### Given information
====

Lemma claims_lookup l : (∀ ws, ws ∈ l → NoDup (Served ws)) → NoDup (ws_ID <$> l) → let s := foldl claim_workspace (∅, ∅) l in
  (∀ domain, s.1 !! domain = match claimants l domain with [] => None | ids => Some ids end) ∧
  (∀ ws, ws ∈ l → s.2 !! ws_ID ws = Some (ws_Declared ws)).
Proof.
  induction l as [|ws l IH] using rev_ind; intros Hserved Hnd; [split; [done|by intros ? ?%elem_of_nil]|].
  cbn zeta in *. rewrite foldl_snoc. rewrite fmap_app in Hnd. apply NoDup_app in Hnd as (Hl&Hd&_).
  destruct IH as [IH1 IH2]; [intros; apply Hserved; by apply elem_of_app; left|done|]. set (s := foldl claim_workspace (∅, ∅) l) in *. unfold claim_workspace. cbn [fst snd].
  assert (NoDup (Served ws)) as Hs by (apply Hserved, elem_of_app; right; by left). split.
  - intros domain. rewrite claim_domains_lookup by done. unfold claimants. rewrite IH1, List.filter_app, fmap_app. cbn [List.filter].
    destruct (str_in domain (Served ws)); cbn [fmap list_fmap]; [|by rewrite app_nil_r]. fold (claimants l domain). by destruct (claimants l domain).
  - intros ws' [Hin|Hin]%elem_of_app.
    + rewrite lookup_insert_ne; [by apply IH2|]. intros Heq. apply (Hd (ws_ID ws')); [by apply list_elem_of_fmap_2|]. rewrite <- Heq. by left.
    + apply list_elem_of_singleton in Hin as ->. by rewrite lookup_insert_eq.
Qed.

Lemma elem_of_claimants l domain id : id ∈ claimants l domain ↔ ∃ ws, ws ∈ l ∧ ws_ID ws = id ∧ domain ∈ Served ws.
Proof.
  unfold claimants. rewrite list_elem_of_fmap. split.
  - intros (ws&->&[Hin Hd]%elem_of_filter_bool). exists ws. by apply str_in_true in Hd.
  - intros (ws&Hin&<-&Hd). exists ws. split; [done|]. apply elem_of_filter_bool. split; [done|by apply str_in_true].
Qed.

(** A domain is routed where some workspace serves it, to one that does.  It is in conflict
    exactly where several do and none is the only one the deployment declared, and then goes
    to the first of them by id, to be trusted for neither. *)
Theorem routingOf_settles (l : list Workspace) domain : NoDup (ws_ID <$> l) → (∀ ws, ws ∈ l → NoDup (Served ws)) →
  match routingOf l !! domain with
  | None => ∀ ws, ws ∈ l → domain ∉ Served ws
  | Some res => ∃ ws, ws ∈ l ∧ ws_ID ws = re_workspace res ∧ domain ∈ Served ws ∧
      (re_conflict res = false ↔
         (∀ other, other ∈ l → domain ∈ Served other → other = ws) ∨
         ws_Declared ws = true ∧ ∀ other, other ∈ l → domain ∈ Served other → ws_Declared other = true → other = ws) ∧
      (re_conflict res = true → ∀ other, other ∈ l → domain ∈ Served other → String.le (ws_ID ws) (ws_ID other))
  end.
Proof.
  intros Hnd Hserved. destruct (claims_lookup l Hserved Hnd) as [Hc Hdecl]. unfold routingOf. destruct (foldl claim_workspace (∅, ∅) l) as [claims declared]. simpl in *.
  assert (∀ ws ws', ws ∈ l → ws' ∈ l → ws_ID ws = ws_ID ws' → ws = ws') as Hid by (intros; by eapply (NoDup_fmap_unique ws_ID)).
  rewrite lookup_omap, Hc. pose proof (elem_of_claimants l domain) as Hel.
  destruct (claimants l domain) as [|i0 is_] eqn:Hcl.
  { simpl. intros ws Hin Hd. apply (not_elem_of_nil (ws_ID ws)), Hel. by exists ws. }
  simpl. unfold settle. set (ids := i0 :: is_) in *.
  assert (NoDup (sort_strings ids)) as Hndi.
  { apply NoDup_sort_strings. rewrite <- Hcl. by apply NoDup_fmap_filter. }
  assert (∀ id, id ∈ sort_strings ids ↔ ∃ ws, ws ∈ l ∧ ws_ID ws = id ∧ domain ∈ Served ws) as Hel' by (intros id; by rewrite elem_of_sort_strings).
  pose proof (sort_strings_sorted ids) as Hsorted. pose proof (sort_strings_Permutation ids) as Hp.
  destruct (sort_strings ids) as [|first [|second rest]] eqn:Hsort; [by apply Permutation_nil in Hp|..].
  - destruct (proj1 (Hel' first)) as (ws&Hin&Heq&Hd); [by left|]. exists ws. simpl. split_and!; [done..| |done]. split; [|done]. intros _. left. intros other Ho Hdo.
    apply Hid; [done..|]. rewrite Heq. apply list_elem_of_singleton. apply Hel'. eauto.
  - set (all := first :: second :: rest) in *.
    assert (∀ id, id ∈ List.filter (λ id, default false (declared !! id)) all ↔ ∃ ws, ws ∈ l ∧ ws_ID ws = id ∧ domain ∈ Served ws ∧ ws_Declared ws = true) as Hdec.
    { intros id. rewrite elem_of_filter_bool, Hel'. split.
      - intros [(ws&Hin&<-&Hd) Hb]. rewrite (Hdecl ws Hin) in Hb. simpl in Hb. eauto.
      - intros (ws&Hin&<-&Hd&Hb). rewrite (Hdecl ws Hin). simpl. eauto. }
    assert (first ≠ second) as Hne by (apply NoDup_cons in Hndi as [Hf _]; intros ->; apply Hf; by left).
    destruct (proj1 (Hel' first)) as (ws1&Hin1&Heq1&Hd1); [by left|]. destruct (proj1 (Hel' second)) as (ws2&Hin2&Heq2&Hd2); [right; by left|].
    assert (∀ other, other ∈ l → domain ∈ Served other → String.le (ws_ID ws1) (ws_ID other)) as Hle.
    { intros other Ho Hdo. rewrite Heq1. apply StronglySorted_inv in Hsorted as [_ Hle]. rewrite Forall_forall in Hle.
      assert (ws_ID other ∈ all) as [->|Hin']%elem_of_cons by (apply Hel'; eauto); [done|by apply Hle]. }
    assert (¬ ∀ other, other ∈ l → domain ∈ Served other → other = ws1) as Hmany by (intros Hone; rewrite (Hone ws2 Hin2 Hd2) in Heq2; congruence).
    destruct (List.filter _ all) as [|id [|id2 more]] eqn:Hf.
    + exists ws1. simpl. split_and!; [done..| |done]. split; [done|]. intros [Hone|[Hb _]]; [done|]. destruct (not_elem_of_nil (ws_ID ws1)). apply Hdec. eauto.
    + destruct (proj1 (Hdec id)) as (ws&Hin&Heq&Hd&Hb); [by left|]. exists ws. simpl. split_and!; [done..| |done]. split; [|done]. intros _. right. split; [done|].
      intros other Ho Hdo Hbo. apply Hid; [done..|]. rewrite Heq. apply list_elem_of_singleton. apply Hdec. eauto.
    + exists ws1. simpl. split_and!; [done..| |done]. split; [done|]. intros [Hone|[Hb Hone]]; [done|].
      assert (NoDup (id :: id2 :: more)) as [Hn _]%NoDup_cons by (rewrite <- Hf; apply NoDup_ListNoDup, List.NoDup_filter, NoDup_ListNoDup, Hndi).
      assert (∀ x, x ∈ id :: id2 :: more → x = ws_ID ws1) as Hall by (intros x (ws'&Hin'&<-&Hd'&Hb')%Hdec; by rewrite (Hone ws' Hin' Hd' Hb')).
      exfalso. apply Hn. rewrite (Hall id) by (by left). rewrite <- (Hall id2) by (right; by left). by left.
Qed.

(** ** Answers that may be acted on *)

Section answers.
Context (fails : hub_call → option string) (cfg : Config) (credentials : bool) (reopener : option (Workspace → Credential → result string Backend)).

Lemma hub_run_bind {A B} (m : Hub A) (k : A → Hub B) w r w' : m w = (r, w') → (m ≫= k) w = match r with Ok a => k a w' | Err e => (Err e, w') end.
Proof. intros H. unfold mbind, Hub_bind. rewrite H. by destruct r. Qed.
Lemma snap_or_none_run id w : snap_or_none fails id w = (Ok (snap_of fails w id), w).
Proof. unfold snap_or_none, snap_Get, snap_of, call, mbind, Hub_bind, hub_try. simpl. by destruct (fails (SnapGet id)). Qed.
Lemma hub_view_run w : (hub_view fails w).2 = w.
Proof. unfold hub_view, store_List, call, mbind, Hub_bind. by destruct (fails StoreList). Qed.

(** What a live read answers, and what it changes: the reader's table and the snapshot. *)
Lemma pointLive_run ws res email snap wantGroups w :
  ((pointLive fails credentials reopener ws res email snap wantGroups) w).1 =
    Ok (match (backendFor fails credentials reopener (ws_ID ws) w).1 with
        | Ok (Some b) =>
            match bk_Account b email with
            | Ok (Some account) =>
                match bk_GroupsOf b email with
                | Ok groups => Some (mkPointResult true true account (if wantGroups then groups else [])
                                       (negb (re_conflict res) && he_OK (ws_Health ws)) (Some (hw_now w)))
                | Err _ => None
                end
            | Ok None => Some (mkPointResult true false no_account [] (negb (re_conflict res) && he_OK (ws_Health ws)) (Some (hw_now w)))
            | Err _ => None
            end
        | _ => None
        end).
Proof.
  unfold pointLive, mbind, Hub_bind at 1.
  assert (∃ b w1, backendFor fails credentials reopener (ws_ID ws) w = (Ok b, w1) ∧ hw_now w1 = hw_now w) as (b&w1&Hb&Hnow).
  { unfold backendFor, reopen, open_reader, store_Get, call, mbind, Hub_bind, hub_try, hub_read, hub_set, hub_fail, mret, Hub_ret.
    destruct (hw_backends w !! ws_ID ws); [eauto|]. destruct (negb _); [eauto|]. destruct (fails (StoreGet _)); [eauto|].
    destruct (hw_workspaces w !! ws_ID ws); [|eauto]. destruct (fails (CredLoad _)); [eauto|]. destruct (hw_credentials w !! ws_ID ws), reopener as [open|]; eauto.
    destruct (open _ _); eauto. }
  rewrite Hb. cbn [fst]. destruct b as [b|]; [|done].
  assert (∀ account groups (k : Z → pointResult), ((_ ← match snap with Some s => hub_try (snap_Put fails (patchAccount s email account groups)) | None => mret (Ok tt) end;
    now ← hub_read hw_now; mret (Some (k now)) : Hub (option pointResult)) w1).1 = Ok (Some (k (hw_now w)))) as Hrest.
  { intros account groups k. unfold mbind, Hub_bind, hub_try, snap_Put, call, hub_set, hub_read. destruct snap as [s|]; [|simpl; by rewrite Hnow].
    cbn [sn_Workspace]. destruct (fails _); simpl; by rewrite Hnow. }
  destruct (bk_Account b email) as [[account|]|]; [|..|done]; simpl.
  - destruct (bk_GroupsOf b email) as [groups|]; simpl; [|done]. apply (Hrest (Some account) groups (λ now, mkPointResult _ _ _ _ _ (Some now))).
  - destruct wantGroups; apply (Hrest None [] (λ now, mkPointResult _ _ _ _ _ (Some now))).
Qed.

(** An answer about a person that may be acted on comes from the one workspace that serves
    their domain, undisputed and with a credential that works; and either its directory was
    asked just now, or a snapshot inside the freshness window, no older than asked for,
    says it.  In particular nobody is reported gone by an authoritative answer unless their
    directory was asked just now and said so, or the address is known to be a group. *)
Theorem ResolveUser_authoritative email maxAge w (u : UserResult) :
  (ResolveUser fails cfg credentials reopener email maxAge w).1 = Ok u → us_Authoritative u = true →
  let lower := ToLower (TrimSpace email) in
  ∃ domain v res ws, Domain email = Some domain ∧ (hub_view fails w).1 = Ok v ∧ vw_routing v !! domain = Some res ∧ re_conflict res = false ∧
    us_Workspace u = re_workspace res ∧ vw_workspaces v !! re_workspace res = Some ws ∧ he_OK (ws_Health ws) = true ∧
    ((∃ b account, (backendFor fails credentials reopener (ws_ID ws) w).1 = Ok (Some b) ∧ us_SnapshotAt u = Some (hw_now w) ∧ bk_Account b lower = Ok account ∧
        match account with
        | Some a => us_Found u = true ∧ us_Suspended u = negb (da_Live a) ∧ bk_GroupsOf b lower = Ok (us_Groups u)
        | None => us_Found u = false ∧ us_Suspended u = false ∧ us_Groups u = []
        end) ∨
     (∃ s, snap_of fails w (ws_ID ws) = Some s ∧ us_SnapshotAt u = Some (sn_TakenAt s) ∧ (Age s (hw_now w) < cg_FreshnessWindow cfg)%Z ∧
        (∀ limit, maxAge = Some limit → Age s (hw_now w) <= limit)%Z ∧
        match sn_Accounts s !! lower with
        | Some a => us_Found u = true ∧ us_Suspended u = negb (da_Live a) ∧ us_Groups u = GroupsOf s lower
        | None => us_Found u = false ∧ us_Suspended u = false ∧ us_Groups u = [] ∧ isGroup s lower = true
        end)).
Proof.
  intros Hu Hauth lower. unfold ResolveUser in Hu. destruct (Domain email) as [domain|] eqn:Hd; [|done].
  destruct (hub_view fails w) as [[v|e] w0] eqn:Hv; [|by rewrite (hub_run_bind _ _ _ _ _ Hv) in Hu]. pose proof (hub_view_run w) as Hw0. rewrite Hv in Hw0. simpl in Hw0. subst w0.
  rewrite (hub_run_bind _ _ _ _ _ Hv) in Hu. exists domain, v. unfold point in Hu. rewrite Hd in Hu. fold lower in Hu.
  destruct (vw_routing v !! domain) as [res|] eqn:Hres; [|injection Hu as <-; done]. cbv zeta in Hu.
  set (ws := default no_workspace (vw_workspaces v !! re_workspace res)) in Hu.
  assert (∀ p, us_Authoritative u = pt_authoritative p → pt_authoritative p = negb (re_conflict res) && he_OK (ws_Health ws) → re_conflict res = false ∧ vw_workspaces v !! re_workspace res = Some ws ∧ he_OK (ws_Health ws) = true) as Hws.
  { intros p Hp Hpa. rewrite Hauth, Hpa in Hp. symmetry in Hp. apply andb_true_iff in Hp as [Hc Hok]. apply negb_true_iff in Hc. split_and!; [done| |done].
    subst ws. destruct (vw_workspaces v !! re_workspace res); [done|by simpl in Hok]. }
  unfold mbind at 1, Hub_bind at 1 in Hu. unfold mbind at 1, Hub_bind at 1 in Hu. rewrite snap_or_none_run in Hu. unfold mbind at 1, Hub_bind at 1, hub_read at 1 in Hu.
  set (snap := snap_of fails w (ws_ID ws)) in *. destruct (needs_live snap lower maxAge (hw_now w)) eqn:Hlive.
  - unfold mbind at 1, Hub_bind at 1 in Hu. pose proof (pointLive_run ws res lower snap true w) as Hpl. destruct (pointLive _ _ _ _ _ _ _ _ w) as [r w1]. simpl in Hpl. subst r.
    assert (∀ x, us_Authoritative u = pt_authoritative (point_stored snap lower true false) → x) as Hstale.
    { intros x Hx. rewrite Hauth in Hx. unfold point_stored in Hx. by destruct snap. }
    destruct (backendFor _ _ _ _ w) as [[[b|]|e] wb] eqn:Hb; cbn [fst] in Hu; [|simpl in Hu; injection Hu as <-; by apply Hstale..].
    destruct (bk_Account b lower) as [[a|]|e] eqn:Hacc; [| |simpl in Hu; injection Hu as <-; by apply Hstale].
    + destruct (bk_GroupsOf b lower) as [groups|e] eqn:Hg; simpl in Hu; [|injection Hu as <-; by apply Hstale].
      injection Hu as <-. destruct (Hws (mkPointResult true true a groups (negb (re_conflict res) && he_OK (ws_Health ws)) None)) as (Hc&Hin&Hok); [done..|].
      exists res, ws. split_and!; try done. left. exists b, (Some a). rewrite Hb. done.
    + simpl in Hu. injection Hu as <-. destruct (Hws (mkPointResult true false no_account [] (negb (re_conflict res) && he_OK (ws_Health ws)) None)) as (Hc&Hin&Hok); [done..|].
      exists res, ws. split_and!; try done. left. exists b, None. rewrite Hb. done.
  - simpl in Hu. injection Hu as <-. simpl in Hauth. destruct snap as [s|] eqn:Hs; [|done]. simpl in Hauth. unfold authoritative in Hauth.
    destruct (re_conflict res || negb (he_OK (ws_Health ws))) eqn:Hbad; [done|]. apply orb_false_iff in Hbad as [Hc Hok]. apply negb_false_iff in Hok.
    exists res, ws. split_and!; try done. { subst ws. destruct (vw_workspaces v !! re_workspace res); [done|by simpl in Hok]. }
    right. exists s. simpl in Hlive. destruct (match maxAge with Some maxAge => _ | None => false end) eqn:Hage; [done|].
    split; [done|]. split; [done|]. split; [lia|]. split; [intros limit ->; lia|].
    case_bool_decide as Hin; simpl.
    + destruct Hin as [a Ha]. rewrite Ha. simpl. by split_and!.
    + destruct (sn_Accounts s !! lower) eqn:Ha; [destruct Hin; by eexists|]. simpl. split_and!; [done..|]. by destruct (isGroup s lower).
Qed.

====

Using the listing above, copy exactly the line that contains "directory was asked", the line that contains "assert (∀ p, us_Authoritative", and each line that falls between them.

### Answer area
    directory was asked just now and said so, or the address is known to be a group. *)
Theorem ResolveUser_authoritative email maxAge w (u : UserResult) :
  (ResolveUser fails cfg credentials reopener email maxAge w).1 = Ok u → us_Authoritative u = true →
  let lower := ToLower (TrimSpace email) in
  ∃ domain v res ws, Domain email = Some domain ∧ (hub_view fails w).1 = Ok v ∧ vw_routing v !! domain = Some res ∧ re_conflict res = false ∧
    us_Workspace u = re_workspace res ∧ vw_workspaces v !! re_workspace res = Some ws ∧ he_OK (ws_Health ws) = true ∧
    ((∃ b account, (backendFor fails credentials reopener (ws_ID ws) w).1 = Ok (Some b) ∧ us_SnapshotAt u = Some (hw_now w) ∧ bk_Account b lower = Ok account ∧
        match account with
        | Some a => us_Found u = true ∧ us_Suspended u = negb (da_Live a) ∧ bk_GroupsOf b lower = Ok (us_Groups u)
        | None => us_Found u = false ∧ us_Suspended u = false ∧ us_Groups u = []
        end) ∨
     (∃ s, snap_of fails w (ws_ID ws) = Some s ∧ us_SnapshotAt u = Some (sn_TakenAt s) ∧ (Age s (hw_now w) < cg_FreshnessWindow cfg)%Z ∧
        (∀ limit, maxAge = Some limit → Age s (hw_now w) <= limit)%Z ∧
        match sn_Accounts s !! lower with
        | Some a => us_Found u = true ∧ us_Suspended u = negb (da_Live a) ∧ us_Groups u = GroupsOf s lower
        | None => us_Found u = false ∧ us_Suspended u = false ∧ us_Groups u = [] ∧ isGroup s lower = true
        end)).
Proof.
  intros Hu Hauth lower. unfold ResolveUser in Hu. destruct (Domain email) as [domain|] eqn:Hd; [|done].
  destruct (hub_view fails w) as [[v|e] w0] eqn:Hv; [|by rewrite (hub_run_bind _ _ _ _ _ Hv) in Hu]. pose proof (hub_view_run w) as Hw0. rewrite Hv in Hw0. simpl in Hw0. subst w0.
  rewrite (hub_run_bind _ _ _ _ _ Hv) in Hu. exists domain, v. unfold point in Hu. rewrite Hd in Hu. fold lower in Hu.
  destruct (vw_routing v !! domain) as [res|] eqn:Hres; [|injection Hu as <-; done]. cbv zeta in Hu.
  set (ws := default no_workspace (vw_workspaces v !! re_workspace res)) in Hu.
  assert (∀ p, us_Authoritative u = pt_authoritative p → pt_authoritative p = negb (re_conflict res) && he_OK (ws_Health ws) → re_conflict res = false ∧ vw_workspaces v !! re_workspace res = Some ws ∧ he_OK (ws_Health ws) = true) as Hws.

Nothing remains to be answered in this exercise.